START Excerpted records

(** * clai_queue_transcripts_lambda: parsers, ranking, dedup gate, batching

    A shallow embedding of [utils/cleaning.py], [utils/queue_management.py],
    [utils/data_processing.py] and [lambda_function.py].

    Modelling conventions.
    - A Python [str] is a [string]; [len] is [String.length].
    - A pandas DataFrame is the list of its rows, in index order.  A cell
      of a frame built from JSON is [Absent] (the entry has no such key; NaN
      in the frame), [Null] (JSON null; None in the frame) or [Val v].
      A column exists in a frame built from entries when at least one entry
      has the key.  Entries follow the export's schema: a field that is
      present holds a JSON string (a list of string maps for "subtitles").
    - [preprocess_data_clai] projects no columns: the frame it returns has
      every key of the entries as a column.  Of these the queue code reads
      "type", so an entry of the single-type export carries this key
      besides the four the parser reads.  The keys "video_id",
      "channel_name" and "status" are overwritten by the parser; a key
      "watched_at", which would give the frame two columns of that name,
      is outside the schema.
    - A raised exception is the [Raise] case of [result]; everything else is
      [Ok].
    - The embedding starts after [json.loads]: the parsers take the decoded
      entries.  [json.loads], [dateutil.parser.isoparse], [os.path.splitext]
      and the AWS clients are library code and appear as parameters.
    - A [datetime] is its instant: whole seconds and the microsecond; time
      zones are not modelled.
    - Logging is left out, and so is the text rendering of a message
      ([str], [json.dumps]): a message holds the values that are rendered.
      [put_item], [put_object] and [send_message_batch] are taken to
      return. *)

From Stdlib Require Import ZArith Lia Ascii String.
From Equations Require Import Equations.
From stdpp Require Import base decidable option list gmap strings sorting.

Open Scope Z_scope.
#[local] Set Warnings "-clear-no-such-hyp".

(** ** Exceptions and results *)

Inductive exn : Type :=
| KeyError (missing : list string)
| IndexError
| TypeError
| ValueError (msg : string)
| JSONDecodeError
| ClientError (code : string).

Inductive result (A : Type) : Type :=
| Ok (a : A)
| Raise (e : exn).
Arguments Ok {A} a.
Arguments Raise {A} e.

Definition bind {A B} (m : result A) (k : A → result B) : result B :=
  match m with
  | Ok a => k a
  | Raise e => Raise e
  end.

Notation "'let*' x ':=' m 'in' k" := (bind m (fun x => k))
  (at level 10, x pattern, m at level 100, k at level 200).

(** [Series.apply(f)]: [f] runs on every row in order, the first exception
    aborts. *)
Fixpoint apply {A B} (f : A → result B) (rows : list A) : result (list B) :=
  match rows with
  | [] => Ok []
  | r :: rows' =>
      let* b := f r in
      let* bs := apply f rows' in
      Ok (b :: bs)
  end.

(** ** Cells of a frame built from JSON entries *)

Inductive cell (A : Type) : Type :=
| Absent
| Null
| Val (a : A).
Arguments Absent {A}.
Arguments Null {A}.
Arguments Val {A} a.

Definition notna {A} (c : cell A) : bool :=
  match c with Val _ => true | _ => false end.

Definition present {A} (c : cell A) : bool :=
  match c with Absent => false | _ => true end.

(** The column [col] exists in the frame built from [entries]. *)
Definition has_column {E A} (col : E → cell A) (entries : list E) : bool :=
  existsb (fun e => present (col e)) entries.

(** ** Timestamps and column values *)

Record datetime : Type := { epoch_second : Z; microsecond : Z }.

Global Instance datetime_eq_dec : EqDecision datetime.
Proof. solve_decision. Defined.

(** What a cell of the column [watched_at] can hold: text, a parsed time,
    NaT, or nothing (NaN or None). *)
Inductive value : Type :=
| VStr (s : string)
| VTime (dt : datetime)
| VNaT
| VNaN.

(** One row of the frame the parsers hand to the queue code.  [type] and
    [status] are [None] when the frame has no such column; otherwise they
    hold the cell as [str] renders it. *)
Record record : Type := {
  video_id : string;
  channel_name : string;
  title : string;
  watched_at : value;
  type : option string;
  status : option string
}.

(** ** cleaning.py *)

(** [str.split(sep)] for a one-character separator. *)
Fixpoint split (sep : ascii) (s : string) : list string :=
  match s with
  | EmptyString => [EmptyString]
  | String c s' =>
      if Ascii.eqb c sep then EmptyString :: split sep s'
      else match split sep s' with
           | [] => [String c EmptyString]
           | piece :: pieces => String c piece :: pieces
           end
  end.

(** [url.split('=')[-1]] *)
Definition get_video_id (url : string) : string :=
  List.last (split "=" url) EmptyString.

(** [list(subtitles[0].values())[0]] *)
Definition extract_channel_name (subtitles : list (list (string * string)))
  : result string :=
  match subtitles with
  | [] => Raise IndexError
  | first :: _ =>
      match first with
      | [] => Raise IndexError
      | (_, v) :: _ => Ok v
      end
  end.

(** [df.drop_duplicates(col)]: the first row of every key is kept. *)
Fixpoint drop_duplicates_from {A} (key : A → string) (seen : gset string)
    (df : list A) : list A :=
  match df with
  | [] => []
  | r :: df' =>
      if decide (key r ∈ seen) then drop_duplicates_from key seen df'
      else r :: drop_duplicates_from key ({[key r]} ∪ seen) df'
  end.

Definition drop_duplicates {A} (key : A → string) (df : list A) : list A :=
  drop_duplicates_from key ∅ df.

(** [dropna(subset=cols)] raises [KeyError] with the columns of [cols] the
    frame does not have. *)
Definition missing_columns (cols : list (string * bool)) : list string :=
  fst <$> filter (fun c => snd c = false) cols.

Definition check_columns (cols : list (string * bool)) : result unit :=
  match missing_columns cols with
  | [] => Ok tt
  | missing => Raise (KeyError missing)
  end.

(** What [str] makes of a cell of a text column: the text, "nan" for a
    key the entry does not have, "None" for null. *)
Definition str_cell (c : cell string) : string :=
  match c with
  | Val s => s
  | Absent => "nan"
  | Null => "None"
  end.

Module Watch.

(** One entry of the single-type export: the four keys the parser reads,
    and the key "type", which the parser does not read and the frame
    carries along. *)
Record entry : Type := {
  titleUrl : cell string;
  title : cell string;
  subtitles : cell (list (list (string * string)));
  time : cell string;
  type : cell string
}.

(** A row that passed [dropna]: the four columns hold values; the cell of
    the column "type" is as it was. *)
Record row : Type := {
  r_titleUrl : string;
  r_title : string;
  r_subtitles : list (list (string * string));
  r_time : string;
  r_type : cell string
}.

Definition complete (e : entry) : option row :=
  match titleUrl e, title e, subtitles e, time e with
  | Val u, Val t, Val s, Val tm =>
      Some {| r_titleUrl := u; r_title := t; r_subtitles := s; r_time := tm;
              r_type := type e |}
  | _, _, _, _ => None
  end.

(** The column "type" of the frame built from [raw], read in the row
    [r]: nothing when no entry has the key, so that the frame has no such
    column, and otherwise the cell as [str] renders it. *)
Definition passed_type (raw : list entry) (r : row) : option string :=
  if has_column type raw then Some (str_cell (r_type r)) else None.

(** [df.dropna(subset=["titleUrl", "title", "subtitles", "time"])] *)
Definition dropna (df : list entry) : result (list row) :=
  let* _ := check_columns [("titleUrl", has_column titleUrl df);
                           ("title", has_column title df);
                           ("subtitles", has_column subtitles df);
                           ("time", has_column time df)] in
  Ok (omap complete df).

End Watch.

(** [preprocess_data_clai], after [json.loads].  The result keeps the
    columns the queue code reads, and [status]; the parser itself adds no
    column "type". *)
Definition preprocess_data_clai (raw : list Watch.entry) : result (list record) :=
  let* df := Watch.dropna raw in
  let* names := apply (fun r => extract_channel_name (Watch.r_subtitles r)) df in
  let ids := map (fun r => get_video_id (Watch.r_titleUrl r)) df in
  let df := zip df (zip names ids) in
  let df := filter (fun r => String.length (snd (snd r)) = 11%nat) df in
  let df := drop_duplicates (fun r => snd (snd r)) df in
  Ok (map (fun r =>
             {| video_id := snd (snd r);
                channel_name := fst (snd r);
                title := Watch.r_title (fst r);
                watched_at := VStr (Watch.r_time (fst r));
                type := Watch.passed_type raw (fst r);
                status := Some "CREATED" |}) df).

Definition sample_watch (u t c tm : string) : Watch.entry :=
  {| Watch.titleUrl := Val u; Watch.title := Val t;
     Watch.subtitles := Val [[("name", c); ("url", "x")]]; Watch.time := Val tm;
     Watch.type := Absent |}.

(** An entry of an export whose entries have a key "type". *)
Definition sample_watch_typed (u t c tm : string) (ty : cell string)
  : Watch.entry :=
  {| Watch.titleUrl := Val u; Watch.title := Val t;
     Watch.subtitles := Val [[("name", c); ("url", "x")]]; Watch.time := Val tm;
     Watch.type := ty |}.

END Excerpted records
START Excerpted records

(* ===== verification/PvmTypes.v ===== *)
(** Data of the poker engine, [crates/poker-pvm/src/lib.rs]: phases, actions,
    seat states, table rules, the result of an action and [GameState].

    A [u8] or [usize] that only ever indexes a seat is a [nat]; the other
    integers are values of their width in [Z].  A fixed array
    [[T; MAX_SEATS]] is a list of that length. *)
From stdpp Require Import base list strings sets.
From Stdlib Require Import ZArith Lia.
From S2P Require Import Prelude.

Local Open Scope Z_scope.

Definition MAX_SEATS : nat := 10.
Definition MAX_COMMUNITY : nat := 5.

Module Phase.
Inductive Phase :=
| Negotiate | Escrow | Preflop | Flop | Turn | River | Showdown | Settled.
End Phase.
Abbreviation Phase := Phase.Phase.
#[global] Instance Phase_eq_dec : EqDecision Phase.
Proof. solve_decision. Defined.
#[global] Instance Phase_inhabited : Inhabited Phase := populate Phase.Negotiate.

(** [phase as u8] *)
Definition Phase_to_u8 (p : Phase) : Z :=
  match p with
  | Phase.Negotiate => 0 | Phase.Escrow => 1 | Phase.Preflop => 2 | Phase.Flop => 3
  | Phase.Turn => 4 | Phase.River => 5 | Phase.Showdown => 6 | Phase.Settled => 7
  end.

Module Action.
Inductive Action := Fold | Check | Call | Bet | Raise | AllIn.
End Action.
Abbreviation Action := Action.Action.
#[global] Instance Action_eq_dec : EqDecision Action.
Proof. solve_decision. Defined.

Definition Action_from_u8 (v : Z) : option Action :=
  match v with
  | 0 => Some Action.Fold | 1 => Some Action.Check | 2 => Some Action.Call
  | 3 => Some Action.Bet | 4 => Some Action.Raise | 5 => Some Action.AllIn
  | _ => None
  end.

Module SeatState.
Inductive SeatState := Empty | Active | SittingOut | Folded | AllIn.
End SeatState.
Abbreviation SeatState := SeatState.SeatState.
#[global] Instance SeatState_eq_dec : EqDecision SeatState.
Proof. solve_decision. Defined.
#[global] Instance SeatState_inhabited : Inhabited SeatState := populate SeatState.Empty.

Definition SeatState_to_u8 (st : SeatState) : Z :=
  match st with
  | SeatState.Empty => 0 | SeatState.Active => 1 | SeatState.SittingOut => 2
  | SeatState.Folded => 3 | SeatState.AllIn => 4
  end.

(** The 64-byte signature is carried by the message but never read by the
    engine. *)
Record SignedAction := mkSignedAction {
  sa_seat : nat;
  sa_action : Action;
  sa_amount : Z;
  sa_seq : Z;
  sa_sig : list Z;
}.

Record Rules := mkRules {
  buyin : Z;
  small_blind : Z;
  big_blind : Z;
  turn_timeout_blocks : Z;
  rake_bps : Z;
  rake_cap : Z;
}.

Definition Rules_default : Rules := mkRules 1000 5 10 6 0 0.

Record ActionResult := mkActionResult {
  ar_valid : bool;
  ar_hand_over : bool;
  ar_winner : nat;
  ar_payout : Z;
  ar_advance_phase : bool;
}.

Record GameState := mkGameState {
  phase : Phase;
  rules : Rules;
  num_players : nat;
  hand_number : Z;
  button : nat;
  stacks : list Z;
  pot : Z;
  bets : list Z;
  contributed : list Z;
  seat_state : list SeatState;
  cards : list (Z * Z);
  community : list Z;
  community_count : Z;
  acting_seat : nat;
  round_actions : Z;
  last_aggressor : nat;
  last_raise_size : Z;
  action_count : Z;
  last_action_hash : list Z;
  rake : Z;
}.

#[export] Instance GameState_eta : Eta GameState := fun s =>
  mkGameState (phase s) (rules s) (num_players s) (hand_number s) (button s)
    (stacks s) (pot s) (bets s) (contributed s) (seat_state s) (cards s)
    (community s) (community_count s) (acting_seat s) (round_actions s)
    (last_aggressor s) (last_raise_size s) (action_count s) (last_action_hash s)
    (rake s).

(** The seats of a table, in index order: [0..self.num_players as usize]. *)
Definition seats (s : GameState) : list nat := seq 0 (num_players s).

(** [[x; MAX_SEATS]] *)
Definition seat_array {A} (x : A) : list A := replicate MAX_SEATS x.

END Excerpted records

__Problem requirements__
Look above for the line with "(** * clai_queue_transcripts_lambda: parsers, ranking, dedup" and the line with "- A pandas DataFrame". Write out those two lines and all the lines between them, exactly, and no others.

__Written solution__
(** * clai_queue_transcripts_lambda: parsers, ranking, dedup gate, batching

    A shallow embedding of [utils/cleaning.py], [utils/queue_management.py],
    [utils/data_processing.py] and [lambda_function.py].

    Modelling conventions.
    - A Python [str] is a [string]; [len] is [String.length].
    - A pandas DataFrame is the list of its rows, in index order.  A cell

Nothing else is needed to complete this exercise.